08 Feb Images of the West: A View from the East
The story of early photography in the West is largely (and necessarily) a history of outsiders looking in. It’s a story about preexisting biases and seeing what we want to see. The educated and affluent capturing a moment in time to show it to the folks back home. There’s probably something in there about the allure of capitalism as well. The ambition to score a gallery show, secure an appointment. Maybe find a bit of redemption along the way.
Walter McClintock is a complicated case in point. Largely forgotten now, not quite out of the public eye, his legacy is best preserved in a single large volume, Lanterns on the Prairie: The Blackfeet Photographs of Walter McClintock, edited by Steven L. Grafe. McClintock’s life, career, and identity, as pointed out in this volume, were built almost entirely on the time he spent with Montana’s Blackfeet tribe in the late 19th and early 20th centuries. With an eye toward producing an opera, he created wax Graphophone recordings of tribal songs, prayers, and speeches. He shot thousands of photos, but always in anticipation of using them on the lecture circuit. Like George Bird Grinnell, he was adopted by the Blackfeet. Unlike Grinnell, however, he never quite managed to reciprocate the favor by championing the tribe’s cause in Washington. Still, and while his motivations were always less than altruistic, he managed to provide a considerable service to posterity.

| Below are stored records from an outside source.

(** X21 at a follower without proofs that gets the PrePrepare and three
    proofs, one of them twice. *)
Lemma distinct_verifiers_witness :
  let n := Node.new "node2" false 4 in
  let ops := [OpMessage Sample.now Sample.prePrepare; OpProof Sample.now Sample.v1;
              OpProof Sample.now Sample.v2; OpProof Sample.now Sample.v1;
              OpProof Sample.now Sample.v3] in
  (forallb ordinary ops = true /\ distinctIds n)
  /\ distinctIds (run ops n)
  /\ (Task.verifierIds <$> Node.taskStatuses (run ops n) !! "task-A")
     = Some ["v1"; "v2"; "v3"].
Proof.
  cbn zeta.
  set (n := Node.new "node2" false 4).
  set (ops := [OpMessage Sample.now Sample.prePrepare; OpProof Sample.now Sample.v1;
               OpProof Sample.now Sample.v2; OpProof Sample.now Sample.v1;
               OpProof Sample.now Sample.v3]).
  assert (Hops : forallb ordinary ops = true) by reflexivity.
  assert (Hn : distinctIds n).
  { intros taskId. unfold Node.getProofsForTask. cbn. by rewrite !lookup_empty. }
  split; [by split|].
  split; [exact (ordinary_ingestion_keeps_verifiers_distinct ops n Hops Hn)|].
  vm_compute. reflexivity.
Defined.

(** X22 at a node that waits for the supplementary proof of [task-A] and
    gets the proof of a third verifier. *)
Lemma answered_task_witness :
  let n := Sample.holding "node2" false 4 (Sample.awaiting (Some Sample.codecConflict)) in
  let status := Sample.awaiting (Some Sample.codecConflict) in
  let n' := Node.handleSupplementaryProof Sample.now "task-A" Sample.v3 n in
  (Node.taskStatuses n !! "task-A" = Some status
   /\ Task.state status = AwaitingSupplementary
   /\ (2 <= length (Node.getProofsForTask "task-A" n))%nat)
  /\ Node.checkSupplementaryTimeout (Sample.now + 7200000) "task-A" n' = n'.
Proof.
  cbn zeta.
  set (n := Sample.holding "node2" false 4 (Sample.awaiting (Some Sample.codecConflict))).
  set (status := Sample.awaiting (Some Sample.codecConflict)).
  assert (Hstatus : Node.taskStatuses n !! "task-A" = Some status) by (vm_compute; reflexivity).
  assert (Hstate : Task.state status = AwaitingSupplementary) by reflexivity.
  assert (Hproofs : (2 <= length (Node.getProofsForTask "task-A" n))%nat)
    by (vm_compute; lia).
  split; [by repeat split|].
  exact (proj1 (timeout_spares_answered_task Sample.now (Sample.now + 7200000) "task-A"
                  Sample.v3 n status Hstatus Hstate Hproofs)).
Defined.

(** X23 at a follower that holds the record of [task-A] when the round of a
    conflict ends. *)
Lemma consensus_callback_witness :
  let status := Task.set_state Consensus (Sample.awaiting (Some Sample.codecConflict)) in
  let n := Sample.holding "node2" false 4 status in
  let n' := Node.onConsensusReached Sample.now Sample.v1 Conflict n in
  Node.taskStatuses n !! Proof.taskId Sample.v1 = Some status
  /\ exists status',
       Node.taskStatuses n' !! "task-A" = Some status'
       /\ Task.state status' = AwaitingSupplementary
       /\ Node.timers n' = ["task-A"].
Proof.
  cbn zeta.
  set (status := Task.set_state Consensus (Sample.awaiting (Some Sample.codecConflict))).
  set (n := Sample.holding "node2" false 4 status).
  assert (Hstatus : Node.taskStatuses n !! Proof.taskId Sample.v1 = Some status)
    by (vm_compute; reflexivity).
  split; [exact Hstatus|].
  destruct (consensus_callback_settles_the_task Sample.now Sample.v1 Conflict n status Hstatus)
    as (status' & Hlookup & _ & _ & Hstate & _ & _ & Htimers).
  exists status'. split; [exact Hlookup|]. split; [exact Hstate|exact Htimers].
Defined.


(** X25 at a digest of four digits. *)
Lemma made_signature_witness :
  isHex (MoreSamples.shortHash "data") = true
  /\ Crypto.verifySignature MoreSamples.shortHash "data"
       (Crypto.sign MoreSamples.shortHash "data" "priv_0123456789") "pub_0123456789"
     = false.
Proof.
  assert (Hhex : isHex (MoreSamples.shortHash "data") = true) by reflexivity.
  split; [exact Hhex|].
  exact (made_signature_is_never_verified MoreSamples.shortHash "data" "data" _ _ Hhex).
Defined.

(** X27 at a collector that records three events of [task-A] out of the
    order of their times, with a call of [getTaskMetrics] in between. *)
Lemma task_events_witness :
  let c := Metrics.calls MoreSamples.calls (Metrics.new true 5 5 "id-0" "version") in
  "task-A" <> ""
  /\ Metrics.getTaskEvents "task-A" c
     = filter (fun e => Metrics.taskId e = Some "task-A") (Metrics.getAllEvents c)
  /\ Metrics.timestamp <$> Metrics.getTaskEvents "task-A" c = [10; 20; 40].
Proof.
  cbn zeta.
  assert (Hkey : "task-A" <> "") by discriminate.
  split; [exact Hkey|].
  split; [|vm_compute; reflexivity].
  exact (proj1 (task_and_node_events_are_slices_of_all_events
                  true 5 5 "id-0" "version" MoreSamples.calls "task-A" Hkey)).
Defined.

End AtMoreSamples.
Definition partial_derivative_y {E : Type} `{Elem E} (field : list (list E))
  : list (list E) :=
  let diff := zeros_like field in
  set_slice2 1 1 1 1 diff
    (map2d (fun d => ediv d (2 * element_length))
       (zip2d esub (slice2 1 1 2 0 field) (slice2 1 1 0 2 field))).

Definition laplace {E : Type} `{Elem E} (field : list (list E))
  : list (list E) :=
  let diff := zeros_like field in
  set_slice2 1 1 1 1 diff
    (map2d (fun d => ediv d (element_length ^ 2))
       (zip2d eadd
          (zip2d eadd
             (zip2d esub
                (zip2d eadd (slice2 0 2 1 1 field) (slice2 1 1 0 2 field))
                (map2d (escale 4) (slice2 1 1 1 1 field)))
             (slice2 2 0 1 1 field))
          (slice2 1 1 2 0 field))).

Definition divergence {E : Type} `{Elem E} (vector_field : list (list (E * E)))
  : list (list E) :=
  zip2d eadd
    (partial_derivative_x (map2d fst vector_field))
    (partial_derivative_y (map2d snd vector_field)).

(** The two partials are joined along a new trailing axis. *)
Definition gradient {E : Type} `{Elem E} (field : list (list E))
  : list (list (E * E)) :=
  zip2d pair (partial_derivative_x field) (partial_derivative_y field).

Definition curl_2d {E : Type} `{Elem E} (vector_field : list (list (E * E)))
  : list (list E) :=
  zip2d esub
    (partial_derivative_x (map2d snd vector_field))
    (partial_derivative_y (map2d fst vector_field)).

(** ** Turbulence model *)

Definition compute_strain_rate (velocity_field : list (list (R * R)))
  : list (list R) :=
  let du_dx := partial_derivative_x (map2d fst velocity_field) in
  let dv_dy := partial_derivative_y (map2d snd velocity_field) in
  let du_dy := partial_derivative_y (map2d fst velocity_field) in
  let dv_dx := partial_derivative_x (map2d snd velocity_field) in
  let S11 := du_dx in
  let S22 := dv_dy in
  let S12 := map2d (Rmult 0.5) (zip2d Rplus du_dy dv_dx) in
  let strain_rate_magnitude :=
    map2d sqrt
      (map2d (Rmult 2)
         (zip2d Rplus
            (zip2d Rplus (map2d (fun s => s ^ 2) S11) (map2d (fun s => s ^ 2) S22))
            (map2d (Rmult 2) (map2d (fun s => s ^ 2) S12)))) in
  strain_rate_magnitude.

Definition compute_turbulent_viscosity (velocity_field : list (list (R * R)))
  : list (list R) :=
  let strain_rate_magnitude := compute_strain_rate velocity_field in
  let turbulent_viscosity :=
    map2d (Rmult ((SMAGORINSKY_CONSTANT * element_length) ^ 2))
      strain_rate_magnitude in
  turbulent_viscosity.

(** ** Flattening and reshaping *)

(** A small error monad: [None] is a Python exception. *)
Definition bind {A B : Type} (c : option A) (k : A -> option B) : option B :=
  match c with
  | Some a => k a
  | None => None
  end.

Notation "v <- c ;; k" := (bind c (fun v => k))
  (at level 61, c at next level, right associativity).

(** [a.flatten()] in C order. *)
Definition flatten_scalar (a : list (list R)) : list R := concat a.

Definition flatten_vector (a : list (list (R * R))) : list R :=
  concat (map (fun row => concat (map (fun p => [fst p; snd p]) row)) a).

(** [a.reshape(scalar_shape)]: a [ValueError] when the size is not
    [N_POINTS * N_POINTS]. *)
Definition reshape_scalar (l : list R) : option (list (list R)) :=
  if (length l =? N_POINTS * N_POINTS)%nat
  then Some (tabulate2 N_POINTS N_POINTS
               (fun i j => nth (i * N_POINTS + j) l 0))
  else None.

(** [a.reshape(vector_shape)] *)
Definition reshape_vector (l : list R) : option (list (list (R * R))) :=
  if (length l =? N_POINTS * N_POINTS * 2)%nat
  then Some (tabulate2 N_POINTS N_POINTS
               (fun i j => (nth ((i * N_POINTS + j) * 2) l 0,
                            nth ((i * N_POINTS + j) * 2 + 1) l 0)))
  else None.

(** ** Turbulent diffusion operator *)

(** [effective_viscosity] of [diffusion_operator_turbulent]. *)
Definition effective_viscosity (vector_field : list (list (R * R)))
  : list (list R) :=
  let turbulent_viscosity := compute_turbulent_viscosity vector_field in
  map2d (Rplus KINEMATIC_VISCOSITY) turbulent_viscosity.

(** The right-hand side of the assignment to [diffused[..., i]], for the
    component [vector_field[..., i]]. *)
Definition diffused_component (effective : list (list R))
  (component : list (list R)) : list (list R) :=
  zip2d Rminus component
    (map2d (Rmult TIME_STEP_LENGTH)
       (divergence
          (zip2d (fun nu g => escale nu g) effective (gradient component)))).

Definition diffusion_operator_turbulent (vector_field_flattened : list R)
  : option (list R) :=
  vector_field <- reshape_vector vector_field_flattened ;;
  let effective := effective_viscosity vector_field in
  let diffused : list (list (R * R)) := zeros_like vector_field in
  let diffused :=
    zip2d (fun d c => (c, snd d)) diffused
      (diffused_component effective (map2d fst vector_field)) in
  let diffused :=
    zip2d (fun d c => (fst d, c)) diffused
      (diffused_component effective (map2d snd vector_field)) in
  Some (flatten_vector diffused).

McClintock’s tale in a nutshell: Yale graduate (1891) and a child of relative privilege (family money from Pittsburgh textiles), his first trip west in 1895 was to recover from a bout with typhoid. The next year, he went west again, this time as an associate of a fellow Yalie, Gifford Pinchot, who would later become the first chief of the U.S. Forest Service. Through the course of helping Pinchot conduct a survey on behalf of the National Forest Commission, McClintock learned photography. Toward the end of the trip, McClintock followed his guide, Billy Jackson, to the east side of the Continental Divide. Jackson was a Blackfeet tribal member and fluent in the language, and positioned such that he could introduce McClintock to a handful of important tribal leaders, including a holy man named Siyeh, or Mad Wolf.
This introduction led to what’s been called the signature event in McClintock’s life. In 1898, and after a relatively brief acquaintance, Mad Wolf adopted McClintock, giving him the name White Weasel Moccasin. McClintock describes the episode at length in his immodestly-titled first book, The Old North Trail: Life, Legends, and Religion of the Blackfeet Indians (1910). Historian Dan Flores, in an article written for Big Sky Journal in 2001, said that The Old North Trail “was and has remained a remarkable bit of amateur ethnography, rich with Blackfeet stories, ceremonies, settings and personalities…” In that book, Mad Wolf is quoted as saying:
Hand-tinted by an artist in Chicago from notes that McClintock took on site, it’s unclear how accurate the colorist’s interpretations of these images might have been. This image was entitled, “Tipi Glowing with Light from its Inside Fire.”
I have never taken a son from among the white men, but I now wish to adopt you as my son, because I believe that some day you will become a chief among your people. I am growing old, and it is probable that I will go before you to dwell with the Great Spirit, for you are still a young man. When I am gone you will then be left to help and to advise my people.
There wasn’t much help forthcoming, not much advising, but McClintock’s adoption, and the trust that accompanied it, allowed him rare access to the daily life of the Blackfeet. Between 1903 and 1912, he made seven summer visits, and created more than 2,000 photographs. He provided a selection of these as negatives to a Chicago slide colorist, Charlotte Pinkerton, who, using notes McClintock had made onsite, created a series of lantern slides. These were meant to accompany McClintock’s lectures, and were something like the PowerPoint of the age. For a public speaker intent on drawing as many people as possible into his auditoriums, they must have been a near necessity. Come see the magic lantern projections, hear stories about the Blackfeet.
During the course of his career, McClintock presented talks to Theodore Roosevelt and William Howard Taft. He gave an illustrated lecture to the crown prince of Prussia and a well-received talk to the Berlin Anthropological Society. Between late January and March 1913 alone, he spoke in 36 different venues. Most every lecture focused on his early trips to Montana.
Although he came to call himself an ethnographer, it’s fair to say, as others have said before me, that he was devoted less to studying the Blackfeet and more to his own romanticized ideal of them. He took photos of what he wanted to see, and what he believed other people might want to see. His images are heavy on traditional garb, leather, and beads, but light on the cotton and cowboy hats that tribal members increasingly favored. He made sure to capture traditional labor, but avoided ranching and farming. As historian William Farr notes, “Blackfeet stock efforts and the presence of more than four hundred wagons, more than five hundred sets of harnesses, and some one hundred mowing machines for a population of fewer than two thousand simply were not what he was looking for nor of any particular interest to him.” Rather, as Farr continues, McClintock was “curious about what he could still find of the fabled American West before the last remnants of it had slipped away.”
His lantern slides in particular, colored by Pinkerton and now housed at Yale’s Beinecke Library, are perhaps best when taken slightly out of context. Slide after slide shows us idyllic sunsets, the haze of campfire smoke, and, of course, the glow of fires within teepee after teepee. Edenic views of a time not only well past, but one that perhaps never quite existed in the first place. In that regard, and even if McClintock’s images were compromised by romantic aspirations, they remain remarkable. The trick is to take them for what they are. They are not so much reference materials as pieces of art.
An outsider standing apart but looking in … and seeing beauty.